Un changement de paradigme qui ne pourra se faire sans les ressources humaines « grand vecteur de cette nouvelle vision et seules en capacité d’oeuvrer à ce renversement de culture », selon Jean-Dominique Senard et qui font office de « chef d’orchestre devant permettre à chacun de jouer sa partition », pour Muriel Pénicaud, elle-même ancienne directrice des ressources humaines du groupe Danone.
L’entreprise, un tiers de confiance
En dépit d’un auditoire majoritairement constitué d’acteurs du monde de l’entreprise, le groupe IGS a mis un point d’honneur à proposer la vision d’intervenants « avec davantage de recul » sur les problématiques susmentionnées, à l’instar de l’ancienne ministre de l’Éducation et du droit des Femmes, Najat Vallaud-Belkacem à la tête de l’ONG One en France. Si « elle a pris du champ » ces dernières années, selon ses propres termes, l’ancienne porte-parole du gouvernement de François Hollande œuvre notamment désormais à l’insertion des réfugiés dans le monde du travail.
Najat Vallaud-Belkacem est ainsi convaincue que l’entreprise peut jouer le rôle de tiers de confiance auprès des Français. Une confiance que ces derniers ont de plus en plus de mal à mettre dans les mains du politique. L’occasion de livrer une anecdote issue de son ancienne vie pour étayer son propos.
« Lorsque j’étais ministre des droits des Femmes et que nous œuvrions à la réforme du congé parental, notre action pouvait être perçue comme intrusive et nous pouvions avoir des retours du type ‘mais pourquoi vous vous immiscez dans notre vie privée ?’. En revanche, lorsqu’une entreprise met en place ce genre de dispositif , cela est vu comme un droit supplémentaire ».

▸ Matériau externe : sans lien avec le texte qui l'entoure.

(* ===== verification/Utils.v ===== *)
(** * The helpers of package [utils] (src/utils/utils.go) and the big-endian
    integer encodings of [encoding/binary] that several components use. *)
From S2P Require Import Prelude.
From Stdlib Require Import Ascii.
Local Open Scope Z_scope.

Definition Min (a b : Z) : Z := if bool_decide (a < b) then a else b.
Definition Max (a b : Z) : Z := if bool_decide (a > b) then a else b.

Lemma Min_spec a b : Min a b = Z.min a b.
Proof. unfold Min. case_bool_decide; lia. Qed.
Lemma Max_spec a b : Max a b = Z.max a b.
Proof. unfold Max. case_bool_decide; lia. Qed.

Definition IsComLeader (nodeId : Z) : bool := bool_decide (nodeId = 0).
Definition IsShardLeader (nodeId : Z) : bool := bool_decide (nodeId = 0).

(** ** Big-endian integers: [binary.BigEndian.PutUint32], [PutUint64] and
    [binary.Write] of a fixed-size integer. *)
Fixpoint be_bytes (n : nat) (z : Z) : bytes :=
  match n with
  | O => []
  | S n => be_bytes n (Z.shiftr z 8) ++ [Z.land z 255]
  end.

Definition be_value (bs : bytes) : Z := foldl (λ acc b, Z.lor (Z.shiftl acc 8) b) 0 bs.

Lemma length_be_bytes n z : length (be_bytes n z) = n.
Proof. revert z. induction n as [|n IH]; intros z; simpl; [done|]. rewrite length_app, IH. simpl. lia. Qed.

Lemma be_bytes_in_u8 n z : Forall in_u8 (be_bytes n z).
Proof.
  revert z. induction n as [|n IH]; intros z; simpl; [constructor|].
  apply Forall_app. split; [done|]. constructor; [|done].
  unfold in_u8. change 255 with (Z.ones 8). rewrite Z.land_ones by lia. apply Z.mod_pos_bound. lia.
Qed.

Lemma be_step acc b : in_u8 b → Z.lor (Z.shiftl acc 8) b = 256 * acc + b.
Proof.
  unfold in_u8. intros Hb. rewrite Z.shiftl_mul_pow2 by lia.
  assert (Z.land (acc * 2^8) b = 0) as Hl.
  { apply Z.bits_inj'. intros i Hi. rewrite Z.land_spec, Z.bits_0. destruct (decide (i < 8)).
    - by rewrite Z.mul_pow2_bits_low by lia.
    - rewrite <-(Z.mod_small b (2^8)), Z.mod_pow2_bits_high by lia. apply andb_false_r. }
  rewrite <-Z.lxor_lor, <-Z.add_nocarry_lxor by done. lia.
Qed.

(** Decoding the encoding gives the value back, reduced to its width. *)
Lemma be_value_bytes n z : be_value (be_bytes n z) = z `mod` 2^(8 * Z.of_nat n).
Proof.
  unfold be_value. revert z. induction n as [|n IH]; intros z.
  - simpl. by rewrite Z.mod_1_r.
  - simpl. rewrite foldl_app, IH. simpl.
    change 255 with (Z.ones 8). rewrite Z.land_ones by lia.
    rewrite be_step by (apply Z.mod_pos_bound; lia). rewrite Z.shiftr_div_pow2 by lia.
    replace (2 ^ (8 * Z.of_nat (S n))) with (2^8 * 2 ^ (8 * Z.of_nat n)) by (rewrite <-Z.pow_add_r by lia; f_equal; lia).
    rewrite Z.rem_mul_r by lia. lia.
Qed.

Lemma be_value_range bs : Forall in_u8 bs → 0 ≤ be_value bs < 2^(8 * len bs).
Proof.
  unfold be_value. induction bs as [|b bs IH] using rev_ind; [unfold len; simpl; lia|].
  intros [HF Hb]%Forall_app. apply Forall_inv in Hb. specialize (IH HF).
  rewrite foldl_app, len_app. simpl. rewrite be_step by done. unfold in_u8 in Hb.
  replace (2 ^ (8 * (len bs + len [b]))) with (2^8 * 2 ^ (8 * len bs))
    by (pose proof (len_nonneg bs); rewrite <-Z.pow_add_r by lia; f_equal; unfold len; simpl; lia).
  lia.
Qed.

(** Encoding the value of as many bytes gives them back. *)
Lemma be_bytes_value bs : Forall in_u8 bs → be_bytes (length bs) (be_value bs) = bs.
Proof.
  induction bs as [|b bs IH] using rev_ind; [done|].
  intros [HF Hb]%Forall_app. apply Forall_inv in Hb. specialize (IH HF).
  unfold be_value. rewrite foldl_app, length_app, Nat.add_comm. simpl.
  fold (be_value bs). rewrite be_step by done. unfold in_u8 in Hb.
  change 255 with (Z.ones 8). rewrite Z.land_ones, Z.shiftr_div_pow2 by lia.
  replace ((256 * be_value bs + b) / 2^8) with (be_value bs)
    by (apply (Z.div_unique _ _ _ b); lia).
  replace ((256 * be_value bs + b) `mod` 2^8) with b
    by (apply (Z.mod_unique _ _ (be_value bs)); lia).
  by rewrite IH.
Qed.

(** [IntToHex]: the eight bytes of an [int64]. *)
Definition IntToHex (num : Z) : bytes := be_bytes 8 (u64 num).

(** ** [Addr2Shard]

    [strconv.ParseInt(s, 16, 32)]: an optional sign, then at least one
    hexadecimal digit, and a value that fits 32 bits. *)
Definition hex_digit (c : ascii) : option Z :=
  let n := Z.of_N (N_of_ascii c) in
  if bool_decide (48 ≤ n ≤ 57) then Some (n - 48)
  else if bool_decide (97 ≤ n ≤ 102) then Some (n - 87)
  else if bool_decide (65 ≤ n ≤ 70) then Some (n - 55)
  else None.

Fixpoint hex_digits (acc : Z) (cs : list ascii) : option Z :=
  match cs with
  | [] => Some acc
  | c :: cs => d ← hex_digit c; hex_digits (16 * acc + d) cs
  end.

Definition ParseInt_16_32 (cs : list ascii) : option Z :=
  let '(neg, ds) := match cs with
                    | "+"%char :: ds => (false, ds)
                    | "-"%char :: ds => (true, ds)
                    | ds => (false, ds)
                    end in
  match ds with
  | [] => None
  | _ => n ← hex_digits 0 ds;
         if neg then (if bool_decide (n ≤ 2^31) then Some (-n) else None)
         else (if bool_decide (n < 2^31) then Some n else None)
  end.

(** Go's [%] truncates towards zero and panics on zero. *)
Definition go_rem (a b : Z) : go Z :=
  if bool_decide (b = 0) then Halt (GoPanic "integer divide by zero") else Ret (Z.rem a b).

Definition Addr2Shard (addr : string) (shardNum : Z) : go Z :=
  let cs := String.list_ascii_of_string addr in
  if bool_decide (length cs < 4)%nat then Halt (GoPanic "slice bounds out of range")
  else
    match ParseInt_16_32 (drop (length cs - 4) cs) with
    | None => Halt (LogError "Parse address to shardID error!")
    | Some num => go_rem num shardNum
    end.

(** [VrfValue2Shard]: the first byte selects the shard. *)
Definition VrfValue2Shard (value : bytes) (shardNum : Z) : go Z :=
  v0 ← go_index value 0; go_rem v0 shardNum.

(** ** Facts *)
Lemma go_rem_pos a b : 0 ≤ a → 0 < b → go_rem a b = Ret (a `mod` b) ∧ 0 ≤ a `mod` b < b.
Proof.
  intros. unfold go_rem. rewrite bool_decide_false by lia.
  rewrite Z.rem_mod_nonneg by lia. split; [done|]. apply Z.mod_pos_bound. lia.
Qed.

Lemma hex_digit_range c d : hex_digit c = Some d → 0 ≤ d < 16.
Proof. unfold hex_digit. intros. repeat case_bool_decide; simplify_eq; lia. Qed.

Lemma hex_digits_range cs acc n :
  0 ≤ acc → hex_digits acc cs = Some n → 0 ≤ n < (acc + 1) * 16 ^ len cs.
Proof.
  revert acc. induction cs as [|c cs IH]; intros acc Hacc; simpl; intros Hn.
  - simplify_eq. unfold len; simpl. lia.
  - destruct (hex_digit c) as [d|] eqn:Hd; simplify_eq/=. apply hex_digit_range in Hd.
    rewrite len_cons, Z.pow_add_r by (pose proof (len_nonneg cs); lia).
    apply IH in Hn; [|lia]. pose proof (Z.pow_pos_nonneg 16 (len cs) ltac:(lia) (len_nonneg cs)). nia.
Qed.

Lemma hex_digits_total cs acc : Forall (λ c, is_Some (hex_digit c)) cs → is_Some (hex_digits acc cs).
Proof.
  intros HF. revert acc. induction HF as [|c cs [d Hd] _ IH]; intros acc; simpl; [by eauto|].
  rewrite Hd. simpl. apply IH.
Qed.

(** An address whose last four characters are hexadecimal digits. *)
Definition hex_tail (addr : string) : Prop :=
  let cs := String.list_ascii_of_string addr in
  (4 ≤ length cs)%nat ∧ Forall (λ c, is_Some (hex_digit c)) (drop (length cs - 4) cs).
#[global] Instance hex_tail_dec addr : Decision (hex_tail addr).
Proof. unfold hex_tail. apply _. Defined.

Lemma Addr2Shard_ok addr shardNum :
  hex_tail addr → 0 < shardNum →
  ∃ sid, Addr2Shard addr shardNum = Ret sid ∧ 0 ≤ sid < shardNum.
Proof.
  unfold hex_tail, Addr2Shard. set (cs := String.list_ascii_of_string addr). intros [Hlen HF] Hs.
  rewrite bool_decide_false by lia.
  assert (length (drop (length cs - 4) cs) = 4%nat) as Hd by (rewrite length_drop; lia).
  destruct (drop (length cs - 4) cs) as [|c ds] eqn:E; [done|].
  destruct (hex_digits_total (c :: ds) 0) as [n Hn]; [done|].
  assert (ParseInt_16_32 (c :: ds) = Some n) as ->.
  { pose proof (hex_digits_range (c :: ds) 0 n ltac:(lia) Hn) as Hr.
    assert (n < 2^31) as Hn' by (unfold len in Hr; rewrite Hd in Hr; simpl in Hr; lia).
    assert (is_Some (hex_digit c)) as Hc by by apply Forall_inv in HF.
    unfold ParseInt_16_32. destruct c as [[] [] [] [] [] [] [] []];
      first [by destruct Hc | rewrite Hn; simpl; by rewrite bool_decide_true]. }
  pose proof (hex_digits_range (c :: ds) 0 n ltac:(lia) Hn).
  destruct (go_rem_pos n shardNum) as [-> ?]; [lia..|]. eauto.
Qed.

(** C38. Every hexadecimal address is assigned to a shard that exists: the
    assignment comes back, and with a value below the number of shards. *)
Theorem Addr2Shard_range addr shardNum :
  hex_tail addr → 0 < shardNum →
  ∃ sid, Addr2Shard addr shardNum = Ret sid ∧ 0 ≤ sid < shardNum.
Proof. apply Addr2Shard_ok. Qed.

Lemma Addr2Shard_range_witness :
  ∃ sid, Addr2Shard "0x52908400098527886E0F7030069857D2E4169EE7" 8 = Ret sid ∧ 0 ≤ sid < 8.
Proof. apply Addr2Shard_range; [by_compute|lia]. Defined.
Lemma HandleMultiSignReply_signers required d reply d' :
  Forall (eq (PubAddress reply)) (mSigners d) → HandleMultiSignReply required d reply = Ret d' →
  Forall (eq (PubAddress reply)) (mSigners d').
Proof.
  intros HF. unfold HandleMultiSignReply. intros Hh.
  repeat (split_guard || go_inv); try done; simpl; apply Forall_app; by repeat constructor.
Qed.

Lemma round_completes required r k d :
  length (Seed r) = 32%nat → collected required r d → len (mSigners d) + len k >= required →
  Forall (honest_reply r) k →
  ∃ d', go_fold (HandleMultiSignReply required) d k = Ret d' ∧ collected required r d' ∧
    len (mSigners d') = required.
Proof.
  intros Hl. revert d. induction k as [|reply k IH]; intros d Hc Hk Hall.
  - exists d. split_and!; [done..|]. destruct Hc. unfold len at 2 in Hk; simpl in Hk. lia.
  - apply Forall_cons in Hall as [Hh Hall]. rewrite len_cons in Hk.
    destruct (HandleMultiSignReply_honest required r d reply) as (d1 & Hd1 & Hlen); [done..|].
    assert (collected required r d1) as Hc1.
    { eapply HandleMultiSignReply_collected; [done| |done]. by apply honest_reply_valid. }
    simpl. rewrite Hd1. simpl. apply IH; [done| |done]. pose proof (len_nonneg k). lia.
Qed.

Lemma round_accepted required tb seed height replies :
  0 < required ≤ len replies → length seed = 32%nat →
  Forall (honest_reply (mkInitMultiSign seed height tb)) replies →
  ∃ d signed d', go_fold (HandleMultiSignReply required) (initMultiSign_begin tb seed height).1 replies = Ret d ∧
    initMultiSign_end false tb height d = Ret (signed, d') ∧
    VerifyTimeBeacon required signed = Ret true.
Proof.
  intros [Hreq Hen] Hl HF.
  destruct (round_completes required (mkInitMultiSign seed height tb) replies
    (mkMultiSignData [] [] [] (Some 0))) as (d & Hd & [Hs Hv Hb Hval Hdone] & Hlen); [done| | |done|].
  - by apply (initMultiSign_begin_collected required tb seed height).
  - unfold len at 1; simpl. lia.
  - rewrite decide_True in Hdone by done. exists d. unfold initMultiSign_end. rewrite Hdone.
    eexists _, _. split_and!; [done..|]. apply verify_loop_complete; [done|done|]. simpl. lia.
Qed.

(** Completeness of a signing round: as soon as the required number of
    well-formed accounts have answered the leader's request, the leader's
    collection is complete, the wait ends and the contract accepts the
    beacon. *)
Theorem multisign_complete required tb seed height replies :
  0 < required ≤ len replies → length seed = 32%nat →
  let '(d0, r) := initMultiSign_begin tb seed height in
  Forall (honest_reply r) replies →
  ∃ d signed d', go_fold (HandleMultiSignReply required) d0 replies = Ret d ∧
    initMultiSign_end false tb height d = Ret (signed, d') ∧
    VerifyTimeBeacon required signed = Ret true.
Proof. intros Hr Hl HF. exact (round_accepted required tb seed height replies Hr Hl HF). Qed.

(** C39. Neither the leader nor the contract compares signers: for every
    required number, one account that answers the request that many times
    is enough to have a beacon accepted. *)
Theorem one_signer_suffices required tb seed height account info reply :
  0 < required → length seed = 32%nat → wf_account account →
  HandleMultiSignRequest account info (initMultiSign_begin tb seed height).2 = Ret (Some reply) →
  ∃ d signed d',
    go_fold (HandleMultiSignReply required) (initMultiSign_begin tb seed height).1
      (replicate (Z.to_nat required) reply) = Ret d ∧
    initMultiSign_end false tb height d = Ret (signed, d') ∧
    Forall (eq (PubAddress reply)) (Signers signed) ∧
    VerifyTimeBeacon required signed = Ret true.
Proof.
  intros Hreq Hl Hwf Hh.
  destruct (round_accepted required tb seed height (replicate (Z.to_nat required) reply))
    as (d & signed & d' & Hd & He & Hv); [|done|by apply Forall_replicate; exists account, info|].
  { unfold len. rewrite length_replicate. lia. }
  exists d, signed, d'. split_and!; [done..| |done].
  assert (Forall (eq (PubAddress reply)) (mSigners d)) as Hs.
  { eapply (go_fold_inv _ (λ d, Forall (eq (PubAddress reply)) (mSigners d))); [| |exact Hd]; [constructor|].
    intros x b y ->%elem_of_replicate_inv Hx Hy. by apply (HandleMultiSignReply_signers required x reply). }
  unfold initMultiSign_end in He. destruct (MultiSignDone d) as [[|[]|]|]; by simplify_eq/=.
Qed.

(** What an accepted beacon proves: when its signers are pairwise
    different, at least the required number of different accounts have each
    produced a signature that recovers to them. *)
Theorem VerifyTimeBeacon_quorum required tb :
  NoDup (Signers tb) → VerifyTimeBeacon required tb = Ret true →
  ∃ vs, NoDup vs ∧ vs ⊆ Signers tb ∧ required ≤ len vs ∧
    ∀ v, v ∈ vs → ∃ sig, sig ∈ Sigs tb ∧
      VerifySignature (TimeBeacon_Hash (sTimeBeacon tb)) sig v = Ret true.
Proof.
  intros Hnd Hv%verify_loop_sound.
  set (es := filter (valid_entry (TimeBeacon_Hash (sTimeBeacon tb))) (zip (Signers tb) (Sigs tb))) in *.
  assert (es.*1 `sublist_of` Signers tb) as Hsub.
  { trans ((zip (Signers tb) (Sigs tb)).*1).
    - apply fmap_sublist, sublist_filter.
    - clear. generalize (Sigs tb). induction (Signers tb) as [|v vs IH]; intros [|s ss]; simpl;
        [done..|by apply sublist_nil_l|by apply sublist_skip]. }
  exists es.*1. split_and!.
  - by eapply sublist_NoDup.
  - intros v Hin. by eapply elem_of_sublist.
  - unfold len in *. rewrite length_fmap. lia.
  - intros v ([v' sig] & -> & [Hval Hin]%list_elem_of_filter)%list_elem_of_fmap. exists sig.
    split; [by eapply elem_of_zip_r|done].
Qed.
End multisign.

(** ** Witnesses: two members answer a request for a beacon. *)
Section demo.
#[local] Existing Instance demo_crypto.

Definition demo_account (key : bytes) : W3Account := NewW3Account (Cr := demo_crypto) key.

Definition demo_tb : TimeBeacon := mkTimeBeacon 1 7 "bh" "th" "sh".
Definition demo_seed : bytes := replicate 32 3.
Definition demo_info : NodeInfo := mkNodeInfo 1 1 2 "addr".
Definition demo_request : ComLeaderInitMultiSign := mkInitMultiSign demo_seed 40 demo_tb.
Definition demo_reply (key : bytes) : MultiSignReply :=
  match HandleMultiSignRequest (demo_account key) demo_info demo_request with
  | Ret (Some reply) => reply
  | _ => mkMultiSignReply demo_request [] [] [] demo_info
  end.

Lemma demo_reply_made key :
  key = [1] ∨ key = [2] →
  HandleMultiSignRequest (demo_account key) demo_info demo_request = Ret (Some (demo_reply key)).
Proof. intros [->| ->]; vm_compute; reflexivity. Qed.

Lemma demo_honest : Forall (honest_reply demo_request) [demo_reply [1]; demo_reply [2]].
Proof.
  repeat constructor.
  - exists (demo_account [1]), demo_info. split; [done|apply demo_reply_made; auto].
  - exists (demo_account [2]), demo_info. split; [done|apply demo_reply_made; auto].
Qed.

Lemma multisign_sound_witness :
  ∃ d signed d', go_fold (HandleMultiSignReply 2) (initMultiSign_begin demo_tb demo_seed 40).1
      [demo_reply [1]; demo_reply [2]] = Ret d ∧
    initMultiSign_end false demo_tb 40 d = Ret (signed, d') ∧
    len (Signers signed) = 2 ∧ VerifyTimeBeacon 2 signed = Ret true.
Proof.
  eexists _, _, _. split; [vm_compute; reflexivity|]. split; [vm_compute; reflexivity|].
  eapply (multisign_sound 2 demo_tb demo_seed 40 [demo_reply [1]; demo_reply [2]]).
  - lia.
  - repeat constructor; vm_compute; reflexivity.
  - vm_compute; reflexivity.
  - vm_compute; reflexivity.
Defined.

Lemma multisign_complete_witness :
  ∃ d signed d', go_fold (HandleMultiSignReply 2) (initMultiSign_begin demo_tb demo_seed 40).1
      [demo_reply [1]; demo_reply [2]] = Ret d ∧
    initMultiSign_end false demo_tb 40 d = Ret (signed, d') ∧
    VerifyTimeBeacon 2 signed = Ret true.
Proof.
  apply (multisign_complete 2 demo_tb demo_seed 40 [demo_reply [1]; demo_reply [2]]).
  - unfold len; simpl; lia.
  - reflexivity.
  - apply demo_honest.
Defined.

Lemma one_signer_suffices_witness :
  ∃ d signed d', go_fold (HandleMultiSignReply 3) (initMultiSign_begin demo_tb demo_seed 40).1
      (replicate 3 (demo_reply [1])) = Ret d ∧
    initMultiSign_end false demo_tb 40 d = Ret (signed, d') ∧
    Forall (eq (PubAddress (demo_reply [1]))) (Signers signed) ∧
    VerifyTimeBeacon 3 signed = Ret true.
Proof.
  apply (one_signer_suffices 3 demo_tb demo_seed 40 (demo_account [1]) demo_info (demo_reply [1])).
  - lia.
  - reflexivity.
  - reflexivity.
  - apply demo_reply_made. auto.
Defined.

Definition demo_signed : SignedTB :=
  mkSignedTB demo_tb 40 [PubAddress (demo_reply [1]); PubAddress (demo_reply [2])]
    [Sig (demo_reply [1]); Sig (demo_reply [2])] [].

Lemma VerifyTimeBeacon_quorum_witness :
  ∃ vs, NoDup vs ∧ vs ⊆ Signers demo_signed ∧ 2 ≤ len vs ∧
    ∀ v, v ∈ vs → ∃ sig, sig ∈ Sigs demo_signed ∧
      VerifySignature (TimeBeacon_Hash (sTimeBeacon demo_signed)) sig v = Ret true.
Proof. apply (VerifyTimeBeacon_quorum 2 demo_signed); [by_compute|vm_compute; reflexivity]. Defined.
End demo.
(* ===== verification/Beacon.v ===== *)
(** * The beacon chain (src/beaconChain/beaconChain.go, block.go,
    contract.go, ethChainInterface.go).

    Every process runs a [BeaconChain].  In mode 0 it simulates a chain: it
    collects signed beacons, verifies them and confirms them in a block per
    tick.  In modes 1 and 2 it follows an Ethereum chain: beacons are sent to
    a contract, confirmation events come back over a channel, and each tick
    drains the channel and emits a block for an Ethereum height as soon as an
    event of a later height shows that the height is complete.  The locks
    make each operation one step; a tick's argument is the batch of events in
    the channel at that moment and the wall clock. *)
From S2P Require Import Prelude Core Account MultiSign.
Local Open Scope Z_scope.

Record ConfirmedTB := mkConfirmedTB {
  cTimeBeacon : TimeBeacon;
  ConfirmTime : Z;
  cConfirmHeight : Z
}.

Record TBBlock := mkTBBlock {
  Time : Z;
  Height : Z;
  Tbs : list (list ConfirmedTB)
}.

(** [eth_chain.Event], as far as the chain reads it. *)
Record Event := mkEvent { Eth_height : Z; eShardID : Z; eHeight : Z }.

(** [geth_tbs_new]: beacons by Ethereum height and shard. *)
Abbreviation eth_index := (gmap Z (gmap Z (list TimeBeacon))).

Record BeaconChain := mkBeaconChain {
  mode : Z;
  shardNum : Z;
  Height2Confirm : Z;
  MultiSignRequiredNum : Z;
  tbs : gmap Z (list ConfirmedTB);
  tbs_new : gmap Z (list SignedTB);
  height : Z;
  geth_tbs_new : eth_index;
  addrs : list (list bytes);
  tbBlocks : gmap Z TBBlock;
  genesisTBs : gmap Z TimeBeacon
}.
Lemma perform_call_used fuel required shardNum mode c n s n' s' txs0 txs k :
  perform_call GanacheChainAccounts key_file NodeTable ComNodeTable contractAddr chainID fuel required shardNum mode c n s =
    Ret (n', s', txs) →
  used k s txs0 → 0 ≤ k → k + Z.of_nat fuel + 1 < 2^63 - 1 → used (k + Z.of_nat fuel + 1) s' (txs0 ++ txs).
Proof.
  intros H Hu Hk Hf. destruct c as [tb nodeID|comID addrs vrfs h nodeID|genesis addrs]; cbn [perform_call] in H.
  - apply go_bind_Ret in H as ([[n1 s1] r] & H1 & (tx & Ht & [= <- <- <-])%go_bind_Ret). destruct r; [done|]. injection Ht as ->.
    by eapply transact_used.
  - apply go_bind_Ret in H as ([[n1 s1] r] & H1 & (tx & Ht & [= <- <- <-])%go_bind_Ret). destruct r; [done|]. injection Ht as ->.
    by eapply transact_used.
  - apply go_bind_Ret in H as ([[n1 s1] r] & H1 & [= <- <- <-]). rewrite app_nil_r. unfold eth_DeployContract in H1.
    apply go_bind_Ret in H1 as ([s2 key] & Hkey & (auth & _ & H1)%go_bind_Ret). apply myPrivateKey_keeps in Hkey as [Hl _].
    destruct (bind_DeployContract _ _ _ _ _ _) as [n2 [|a]]; cbn [ok_or_exit mbind go_bind] in H1; [done|].
    destruct (WaitDeployed n2 a) as [n3 [|]]; [done|]. injection H1 as <- <- <-. destruct Hu as [Hs Hu]. split; [done|].
    rewrite Hl. destruct Hu as [?|[? ?]]; [by left|right]. split; [lia|done].
Qed.
End sending.

(** C22. No transaction of a process replaces an earlier one: whatever the
    node answers, the transactions that the node took from a process in its
    calls of AddTB and AdjustRecordedAddrs have strictly increasing nonces, as
    long as the nonces the node reports and the number of attempts stay below
    2^63.  (A deployment is not counted: only the booter deploys, and it makes
    no other call.) *)
Theorem nonces_increase `{MI : MapIter} `{EL : EthLib} `{EN : !EthNode} accounts key_file NodeTable ComNodeTable contractAddr chainID
    fuel required shardNum mode (cs : list eth_call) (n n' : node) s' txs :
  (∀ n from n' z, PendingNonceAt n from = (n', inr z) → 0 ≤ z < 2^63) →
  len cs * (Z.of_nat fuel + 1) < 2^63 - 1 →
  performs accounts key_file NodeTable ComNodeTable contractAddr chainID fuel required shardNum mode cs n new_sender = Ret (n', s', txs) →
  StronglySorted Z.lt (Nonce <$> txs).
Proof.
  intros Hp Hlen H.
  assert (∀ k txs0 s n, used k s txs0 → 0 ≤ k → k + len cs * (Z.of_nat fuel + 1) < 2^63 - 1 →
    go_fold (λ r c, '(n, s, txs) ← perform_call accounts key_file NodeTable ComNodeTable contractAddr chainID fuel required shardNum mode c r.1.1 r.1.2;
      Ret (n, s, r.2 ++ txs)) (n, s, txs0) cs = Ret (n', s', txs) → StronglySorted Z.lt (Nonce <$> txs)) as Hgen.
  { clear H Hlen. induction cs as [|c cs IH]; intros k txs0 s n1 Hu Hk Hlen H; cbn [go_fold] in H.
    - injection H as _ _ <-. apply Hu.
    - rewrite len_cons in Hlen. pose proof (len_nonneg cs). apply go_bind_Ret in H as (r & ([[n2 s2] t2] & H1 & [= <-])%go_bind_Ret & H).
      cbn [fst snd] in *. eapply (IH (k + Z.of_nat fuel + 1)); [|lia|lia|exact H].
      eapply perform_call_used; [exact Hp|exact H1|exact Hu|lia|nia]. }
  eapply (Hgen 0 [] new_sender n); [|lia|lia|exact H]. split; [constructor|by left].
Qed.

« Anoblir le rôle du manager »
Une confiance qui doit néanmoins être cultivée, aux yeux de l’ancienne conseillère municipale de Lyon, à condition de rester en phase avec les aspirations des Français et ne pas se perdre dans la sémantique, autre thématique décortiquée durant le week-end. « Des termes à la mode dans le monde de l’entreprise, comme résilience, cela n’évoque rien aux gens et cela porte préjudice au sens et à la portée du message que vous voulez transmettre. Et si vous perdez les gens, vous ne les récupérez pas ».
Une proximité à laquelle semble particulièrement attaché Jean-Dominique Senard chez Renault. « Nous avons, au sein du groupe, une profonde culture du dialogue et une dimension humaine sur laquelle je ne transigerai jamais ». Avec toujours en bandoulière cette volonté farouche « d’anoblir », selon les termes du dirigeant, la fonction de manager.
Et le mot de la fin, en guise de prophétie, revient à Muriel Pénicaud : « Cela va être passionnant de devenir manager demain ! ».